The New Zealand subsidiary of internet giant Google paid $356,124 in New Zealand income taxes last year.
In formal accounts to December 31 2016, the company recorded revenues of $12.6m, up from $10.7m the year earlier.
The company's structuring sees its New Zealand subsidiary earn only a "service fee" from parent company Alphabet in return for providing marketing services.
New Zealand companies paying Google for advertising are typically invoiced from related companies based in low-tax Singapore or Ireland.
An investigation last year into the online advertising market found Google and Facebook - who run a similar setup - likely respectively earned $400m and $100m in advertising revenues from sales to local client.
In a statement accompanying the accounts a spokesman for the company said they paid US$4.7b in taxes globally.

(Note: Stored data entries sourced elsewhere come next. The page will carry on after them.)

(** X18: a chain created in an empty store loads again.  When the genesis
    block comes back from its encoding, and the head hash and the head
    height of the state of the genesis block come back from its encoding,
    [NewChain] on an empty store succeeds with the head at the genesis block
    and at height 0 and leaves the layout, the state and the block in the
    store; [LoadChain] on that store succeeds with the same head hash and
    head height and the same store. *)
Theorem LoadChain_after_NewChain (cfg : Config) (encBlock encState : bytes)
    (st' : state) :
  Block_VerifyAsGenesis (Genesis cfg) = None ->
  SignedHeader_VerifyAsGenesis (Genesis cfg) = None ->
  MarshalBinary (Genesis cfg) = (encBlock, None) ->
  UnmarshalBinary encBlock = (Genesis cfg, None) ->
  Z.of_nat (length encBlock) <= MaxValueSize ->
  BlockHash (Genesis cfg) <> [] ->
  Z.of_nat (length (BlockHash (Genesis cfg))) <= MaxKeySize ->
  MarshalBinary (genesisState cfg) = (encState, None) ->
  Z.of_nat (length encState) <= MaxValueSize ->
  UnmarshalBinary encState = (st', None) ->
  Head st' = Head (genesisState cfg) ->
  Height st' = Height (genesisState cfg) ->
  exists c1 c2,
    NewChain cfg [] = Done (Some c1, None) /\
    db c1 = freshStore (BlockHash (Genesis cfg)) encState encBlock /\
    Head (getHead (rt c1)) = BlockHash (Genesis cfg) /\
    Height (getHead (rt c1)) = 0 /\
    LoadChain cfg (db c1) = Done (c2, None) /\
    Head (getHead (rt c2)) = Head (getHead (rt c1)) /\
    Height (getHead (rt c2)) = Height (getHead (rt c1)) /\
    db c2 = db c1.
Proof.
  intros Hvg Hvs Hmb Hub Hszb Hne Hszk Hms Hszs Hus Hhead Hheight.
  unfold genesisState in Hms, Hhead, Hheight. cbv zeta in Hms, Hhead, Hheight.
  set (g := Genesis cfg) in *.
  set (h := getHeightFromTime (newRunTime cfg) (Timestamp g)) in *.
  set (n := newBlockNode h g None) in *.
  set (st := {| node := Some n; Head := bn_hash n; Height := bn_height n |}) in *.
  assert (Hh0 : h = 0).
  { unfold h, getHeightFromTime. cbn [newRunTime chainInitTime period]. fold g.
    rewrite Z.sub_diag. apply Zdiv_0_l. }
  destruct (fresh_put_block (BlockHash g) encState encBlock Hne Hszk Hszb) as [Hbb Hpb].
  cbv zeta in Hbb, Hpb.
  assert (Hnew : NewChain cfg [] =
    Done (Some {| db := freshStore (BlockHash g) encState encBlock;
                  bi := addBlock n newBlockIndex;
                  qi := setSignedBlock h g newQueryIndex;
                  rt := setHead st (newRunTime cfg) |}, None)).
  { unfold NewChain, db_Update. fold g. rewrite Hvg. cbn [db].
    rewrite fresh_layout_1. outcome_step.
    rewrite fresh_layout_2. outcome_step.
    rewrite fresh_layout_3. outcome_step. cbn [wrapBolt].
    unfold pushBlock, db_Update.
    cbn [db bi qi rt with_db].
    change (node (getHead (newRunTime cfg))) with (@None blockNode).
    fold h. fold n. fold st. rewrite Hmb, Hms. outcome_step.
    rewrite (fresh_put_state encState Hszs). outcome_step.
    rewrite Hbb. outcome_step.
    change (indexKey (newBlockNode h g None)) with (BlockHash g).
    lazymatch goal with
    | |- context [Bucket_Put ?a ?b ?k ?v] =>
        replace (Bucket_Put a b k v)
          with (Done (@None boltError, freshStore (BlockHash g) encState encBlock))
          by (symmetry; exact Hpb)
    end.
    outcome_step.
    cbn [db bi qi rt with_db with_rt with_bi with_qi]. reflexivity. }
  destruct (fresh_store_reads (BlockHash g) encState encBlock)
    as (R1 & R2 & R3 & R4 & R5).
  cbv zeta in R1, R2, R3, R4, R5.
  eexists. eexists.
  split; [exact Hnew|]. cbn [db rt getHead setHead head Head Height].
  split; [reflexivity|].
  split; [reflexivity|].
  split; [exact Hh0|].
  split.
  - unfold LoadChain, db_View. cbn [db].
    rewrite R1. outcome_step. cbn [from_option id]. rewrite Hus.
    rewrite R2. outcome_step. rewrite R3. outcome_step.
    cbn [loadBlocks]. rewrite Hub. fold g. rewrite Hvs.
    rewrite R4. outcome_step. rewrite R5. outcome_step.
    cbn [loadHeights]. outcome_step. reflexivity.
  - cbn [db rt with_qi with_rt getHead setHead setGenesis head Head Height].
    cbn [Head Height st bn_hash bn_height n newBlockNode] in Hhead, Hheight.
    repeat split; assumption.
Qed.

End NewThenLoad.

(** ** Fetching the block of the turn from the peers *)

Section SyncBlockFacts.

Context `{BlockCaller}.

Lemma fetchBlockFromPeers_answer (self : NodeID) (h : Z) (servers : list Server) :
  forall (resp : option Block) (b : Block),
    fetchBlockFromPeers self h resp servers = Some b ->
    exists srv resp0,
      In srv servers /\ ID srv <> self /\
      CallFetchBlock (ID srv) h resp0 = (None, Some b).
Proof.
  induction servers as [|s servers IH]; intros resp b Hf; [discriminate|].
  cbn [fetchBlockFromPeers] in Hf.
  destruct (bool_decide (ID s <> self)) eqn:Hd.
  - apply bool_decide_eq_true in Hd.
    destruct (CallFetchBlock (ID s) h resp) as [e r] eqn:Hc.
    destruct e as [e|].
    + destruct (IH _ _ Hf) as (srv & resp0 & Hin & Hne & Hcall).
      exists srv, resp0. split; [right; exact Hin | split; assumption].
    + destruct r as [b'|].
      * injection Hf as <-. exists s, resp.
        split; [left; reflexivity | split; assumption].
      * destruct (IH _ _ Hf) as (srv & resp0 & Hin & Hne & Hcall).
        exists srv, resp0. split; [right; exact Hin | split; assumption].
  - destruct (IH _ _ Hf) as (srv & resp0 & Hin & Hne & Hcall).
    exists srv, resp0. split; [right; exact Hin | split; assumption].
Qed.

Lemma fetchBlockFromPeers_alone (self : NodeID) (h : Z) (servers : list Server) :
  Forall (fun s => ID s = self) servers ->
  forall resp, fetchBlockFromPeers self h resp servers = None.
Proof.
  induction 1 as [|s servers Hs _ IH]; intros resp; [reflexivity|].
  cbn [fetchBlockFromPeers].
  rewrite bool_decide_eq_false_2 by (intros Hne; apply Hne; exact Hs).
  apply IH.
Qed.

(** X19: [syncBlock] touches the channel of pending blocks only.  The chain
    and the stash stay, and the pending blocks either stay or get one block
    at their end; that block is what a call to a server of the peers other
    than the own server, for the height one below the next turn, left in the
    response while returning no error, and the head is below that height. *)
Theorem syncBlock_enqueues_peer_answer (s : blockLoop) :
  chain (syncBlock s) = chain s /\
  stash (syncBlock s) = stash s /\
  (blocks (syncBlock s) = blocks s \/
   exists b srv resp,
     blocks (syncBlock s) = blocks s ++ [b] /\
     In srv (Servers (getPeers (rt (chain s)))) /\
     ID srv <> ID (getServer (rt (chain s))) /\
     CallFetchBlock (ID srv) (wrap32 (getNextTurn (rt (chain s)) - 1)) resp
       = (None, Some b) /\
     Height (getHead (rt (chain s))) < wrap32 (getNextTurn (rt (chain s)) - 1)).
Proof.
  unfold syncBlock.
  destruct (Height (getHead (rt (chain s))) <?
            wrap32 (getNextTurn (rt (chain s)) - 1)) eqn:Hlt;
    [|repeat split; left; reflexivity].
  apply Z.ltb_lt in Hlt.
  destruct (fetchBlockFromPeers _ _ _ _) as [b|] eqn:Hf;
    [|repeat split; left; reflexivity].
  destruct (fetchBlockFromPeers_answer _ _ _ _ _ Hf) as (srv & resp & Hin & Hne & Hc).
  cbn [chain stash blocks].
  split; [reflexivity|]. split; [reflexivity|].
  right. exists b, srv, resp. repeat split; assumption.
Qed.

(** X20: a node whose peers hold no server but itself fetches nothing:
    [syncBlock] leaves the pending blocks as they are, whatever the head,
    the turn and the answers of the network. *)
Theorem syncBlock_alone (s : blockLoop) :
  Forall (fun srv => ID srv = ID (getServer (rt (chain s))))
         (Servers (getPeers (rt (chain s)))) ->
  syncBlock s = s.
Proof.
  intros Hall. unfold syncBlock.
  rewrite (fetchBlockFromPeers_alone _ _ _ Hall).
  destruct (_ <? _); reflexivity.
Qed.

End SyncBlockFacts.

(** ** Catching up with the clock *)

Section SyncFacts.

Lemma sameButTurn_refl (r : runtime) : sameButTurn r r.
Proof. unfold sameButTurn. repeat split. Qed.

Lemma sameButTurn_setNextTurn (r r' : runtime) :
  sameButTurn (setNextTurn r) r' -> sameButTurn r r'.
Proof. unfold sameButTurn. cbn. tauto. Qed.

Lemma advanceTurns_done (fuel : nat) (height : Z) :
  forall r r',
    advanceTurns fuel height r = Done r' ->
    sameButTurn r r' /\ height < getNextTurn r'.
Proof.
  induction fuel as [|fuel IH]; intros r r' Hd; [discriminate|].
  cbn [advanceTurns] in Hd.
  destruct (getNextTurn r <=? height) eqn:Hle.
  - destruct (IH _ _ Hd) as [Hs Hlt].
    split; [apply sameButTurn_setNextTurn; exact Hs | exact Hlt].
  - injection Hd as <-. apply Z.leb_gt in Hle.
    split; [apply sameButTurn_refl | lia].
Qed.

Lemma advanceTurns_reaches (height : Z) :
  height < 2 ^ 31 - 1 ->
  forall (fuel : nat) (r : runtime),
    is_int32 (getNextTurn r) ->
    getNextTurn r <= height + 1 ->
    height + 1 - getNextTurn r < Z.of_nat fuel ->
    exists r',
      advanceTurns fuel height r = Done r' /\
      sameButTurn r r' /\ getNextTurn r' = height + 1.
Proof.
  intros Hmax. induction fuel as [|fuel IH]; intros r Hint Hle Hfuel; [lia|].
  cbn [advanceTurns].
  destruct (getNextTurn r <=? height) eqn:Hc.
  - apply Z.leb_le in Hc.
    assert (Hn : getNextTurn (setNextTurn r) = getNextTurn r + 1).
    { unfold getNextTurn, setNextTurn. cbn [nextTurn].
      apply wrap32_small. unfold is_int32, getNextTurn in *. lia. }
    destruct (IH (setNextTurn r)) as (r' & Hd & Hs & Ht).
    + rewrite Hn. unfold is_int32 in *. lia.
    + rewrite Hn. lia.
    + rewrite Hn. lia.
    + exists r'. split; [exact Hd|].
      split; [apply sameButTurn_setNextTurn; exact Hs | exact Ht].
  - apply Z.leb_gt in Hc. exists r.
    split; [reflexivity|]. split; [apply sameButTurn_refl | lia].
Qed.

Lemma sameButTurn_height (r r' : runtime) (t : Z) :
  sameButTurn r r' -> getHeightFromTime r' t = getHeightFromTime r t.
Proof.
  intros (Hi & _ & Hp & _). unfold getHeightFromTime. rewrite Hi, Hp. reflexivity.
Qed.

Lemma sameButTurn_trans (r1 r2 r3 : runtime) :
  sameButTurn r1 r2 -> sameButTurn r2 r3 -> sameButTurn r1 r3.
Proof.
  unfold sameButTurn.
  intros (A1 & A2 & A3 & A4 & A5 & A6 & A7) (B1 & B2 & B3 & B4 & B5 & B6 & B7).
  repeat split; congruence.
Qed.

"Google complies with the tax laws in every country where we operate. We agree everyone would benefit from a simpler, more transparent system and believe international forums are the right places to have those conversations," the spokesman said.
The tax arrangements of multinational companies - particularly internet firms whose "weightless" operations allow them to easily relocate economic activity around the globe - has become a hot topic internationally in recent years.
New Zealand Government reforms intended to crack down on profit-shifting by multinational companies, expected to haul in $100m annually, have explicitly warned problems of capturing tax revenue from online economic activity are unresolved.